Task directions
When the string "fallbackMsg" is part of a line in the data below, report the whole line.

Extracted data
(* ===== verification/AppError.v ===== *)
(** * Service errors and their translation

    The typed errors of [internal/platform/apperror], the gRPC classification
    of [apperror/grpc.go], the gateway's [toStatus], and the HTTP translation
    of [internal/platform/response] ([HandleServiceError]). *)

From S2P Require Import Prelude Json Storage World.

(** ** Typed errors

    [DbError] is an error of the driver returned as it is and [PlainError] an
    error of the standard library; every other constructor is a struct of the
    package. *)
Inductive error :=
  | NotFoundError (Entity Reason : string)
  | ConflictError (Reason : string)
  | ForbiddenError (Reason : string)
  | UnauthorizedError (Reason : string)
  | ValidationError (Reason : string)
  | TooManyRequestsError (Reason : string) (RetryAfter : Z)
  | InternalError (Reason : string) (Cause : option error)
  | ServiceUnavailableError (Reason : string)
  | DbError (e : dberr)
  | PlainError (msg : string).

Definition NewNotFound (entity : string) : error := NotFoundError entity "".
Definition NewForbidden (reason : string) : error := ForbiddenError reason.
Definition NewValidation (reason : string) : error := ValidationError reason.

Definition dberr_Error (e : dberr) : string :=
  match e with
  | ErrNoRows => "no rows in result set"
  | PgError code => "ERROR: (SQLSTATE " +:+ code +:+ ")"
  | ErrConnection => "connection failure"
  end.

(** The [Error] methods. *)
Fixpoint error_Error (e : error) : string :=
  match e with
  | NotFoundError entity reason =>
      if negb (is_empty reason) then reason else entity +:+ " not found"
  | ConflictError reason | ForbiddenError reason | ValidationError reason => reason
  | UnauthorizedError reason =>
      if negb (is_empty reason) then reason else "authentication failed"
  | TooManyRequestsError reason _ =>
      if negb (is_empty reason) then reason else "too many requests"
  | InternalError reason (Some cause) => reason +:+ ": " +:+ error_Error cause
  | InternalError reason None => reason
  | ServiceUnavailableError reason =>
      if is_empty reason then "service temporarily unavailable" else reason
  | DbError e => dberr_Error e
  | PlainError msg => msg
  end.

(** The chain [errors.As] and [errors.Is] walk: of these errors only
    [InternalError] unwraps. *)
Fixpoint unwrap_chain (e : error) : list error :=
  e :: match e with InternalError _ (Some cause) => unwrap_chain cause | _ => [] end.

Definition errors_As {A} (pick : error -> option A) (e : error) : option A :=
  head (omap pick (unwrap_chain e)).

Definition as_NotFound e := match e with NotFoundError _ _ => Some e | _ => None end.
Definition as_Conflict e := match e with ConflictError _ => Some e | _ => None end.
Definition as_Forbidden e := match e with ForbiddenError _ => Some e | _ => None end.
Definition as_Unauthorized e := match e with UnauthorizedError _ => Some e | _ => None end.
Definition as_Validation e := match e with ValidationError _ => Some e | _ => None end.
Definition as_Unavailable e := match e with ServiceUnavailableError _ => Some e | _ => None end.
Definition as_Throttled e := match e with TooManyRequestsError _ d => Some (e, d) | _ => None end.
Definition as_Internal e := match e with InternalError reason _ => Some reason | _ => None end.
Definition as_PgError e := match e with DbError (PgError code) => Some code | _ => None end.

(** ** gRPC *)

Inductive code := codes_NotFound | codes_AlreadyExists | codes_PermissionDenied
  | codes_Unauthenticated | codes_InvalidArgument | codes_Unavailable
  | codes_ResourceExhausted | codes_Internal | codes_FailedPrecondition | codes_Unimplemented
  | codes_DeadlineExceeded | codes_Unknown.
#[global] Instance code_eq_dec : EqDecision code.
Proof. solve_decision. Defined.

(** A gRPC status error. *)
Record status := Status { st_code : code; st_message : string }.

Definition code_String (c : code) : string :=
  match c with
  | codes_NotFound => "NotFound" | codes_AlreadyExists => "AlreadyExists"
  | codes_PermissionDenied => "PermissionDenied" | codes_Unauthenticated => "Unauthenticated"
  | codes_InvalidArgument => "InvalidArgument" | codes_Unavailable => "Unavailable"
  | codes_ResourceExhausted => "ResourceExhausted" | codes_Internal => "Internal"
  | codes_FailedPrecondition => "FailedPrecondition" | codes_Unimplemented => "Unimplemented"
  | codes_DeadlineExceeded => "DeadlineExceeded" | codes_Unknown => "Unknown"
  end.

(** ** Errors of a call to another service

    The text of an error and the code of the gRPC status in its chain, if there
    is one: all a caller that wraps with [%w] and later asks
    [status.FromError] can observe. *)
Record call_error := CallError { ce_code : option code; ce_msg : string }.
Definition errorf (msg : string) : call_error := CallError None msg.
Definition wrapf (prefix : string) (e : call_error) : call_error :=
  CallError (ce_code e) (prefix +:+ ce_msg e).
Definition of_status (st : status) : call_error :=
  CallError (Some (st_code st))
    ("rpc error: code = " +:+ code_String (st_code st) +:+ " desc = " +:+ st_message st).

Definition classifyGRPCError (err : error) : code * string * string :=
  match errors_As as_NotFound err with
  | Some e => (codes_NotFound, error_Error e, "NOT_FOUND")
  | None => match errors_As as_Conflict err with
  | Some e => (codes_AlreadyExists, error_Error e, "CONFLICT")
  | None => match errors_As as_Forbidden err with
  | Some e => (codes_PermissionDenied, error_Error e, "FORBIDDEN")
  | None => match errors_As as_Unauthorized err with
  | Some e => (codes_Unauthenticated, error_Error e, "UNAUTHORIZED")
  | None => match errors_As as_Validation err with
  | Some e => (codes_InvalidArgument, error_Error e, "VALIDATION")
  | None => match errors_As as_Unavailable err with
  | Some e => (codes_Unavailable, error_Error e, "SERVICE_UNAVAILABLE")
  | None => match errors_As as_Throttled err with
  | Some (e, _) => (codes_ResourceExhausted, error_Error e, "TOO_MANY_REQUESTS")
  | None => match errors_As as_Internal err with
  | Some reason => (codes_Internal, reason, "INTERNAL")
  | None => (codes_Internal, "internal server error", "INTERNAL")
  end end end end end end end end%string.

(** The gateway's own mapping ([grpcserver.toStatus]). *)
Definition toStatus (err : error) : status :=
  match errors_As as_NotFound err with
  | Some _ => Status codes_NotFound (error_Error err)
  | None => match errors_As as_Validation err with
  | Some _ => Status codes_InvalidArgument (error_Error err)
  | None => match errors_As as_Forbidden err with
  | Some _ => Status codes_PermissionDenied (error_Error err)
  | None => Status codes_Internal (error_Error err)
  end end end.

(** ** HTTP *)

(** The answer [HandleServiceError] writes: status code, the [error] field of
    the body, and the Retry-After header in seconds. *)
Record http_error := HttpError { he_status : Z; he_error : string; he_retry_after : option Z }.

(** [int(math.Ceil(d.Seconds()))]; the float computation is exact for the
    durations a limiter hands out (below 2^22 seconds). *)
Definition ceil_seconds (d : Z) : Z := - ((- d) / Second).

Definition HandleServiceError (fallbackMsg : string) (err : error) : http_error :=
  match errors_As as_NotFound err with
  | Some e => HttpError 404 (error_Error e) None
  | None => match errors_As as_Conflict err with
  | Some e => HttpError 409 (error_Error e) None
  | None => match errors_As as_Forbidden err with
  | Some e => HttpError 403 (error_Error e) None
  | None => match errors_As as_Unauthorized err with
  | Some e => HttpError 401 (error_Error e) None
  | None => match errors_As as_Validation err with
  | Some e => HttpError 400 (error_Error e) None
  | None => match errors_As as_Unavailable err with
  | Some e => HttpError 503 (error_Error e) None
  | None => match errors_As as_Throttled err with
  | Some (e, d) => HttpError 429 (error_Error e) (if 0 <? d then Some (ceil_seconds d) else None)
  | None => match errors_As as_PgError err with
  | Some code =>
      if str_eqb code unique_violation
      then HttpError 409 "A record with these values already exists" None
      else if str_eqb code foreign_key_violation
      then HttpError 400 "A referenced record does not exist" None
      else HttpError 500 fallbackMsg None
  | None => HttpError 500 fallbackMsg None
  end end end end end end end end.

(** ** Repository errors in the services *)

(** [if errors.Is(err, pgx.ErrNoRows) { return NewNotFound(entity) };
    if err != nil { return err }]. *)
Definition or_not_found {A} (entity : string) (m : M dberr A) : M error A :=
  map_err (fun e => match e with ErrNoRows => NewNotFound entity | _ => DbError e end) m.

(** [if err != nil { return err }]. *)
Definition or_return {A} (m : M dberr A) : M error A := map_err DbError m.

Definition or_validation {A B} (reason : string) (r : result B A) : M error A :=
  lift (result_map_err (fun _ => NewValidation reason) r).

Finished exercise
Definition HandleServiceError (fallbackMsg : string) (err : error) : http_error :=
      else HttpError 500 fallbackMsg None
  | None => HttpError 500 fallbackMsg None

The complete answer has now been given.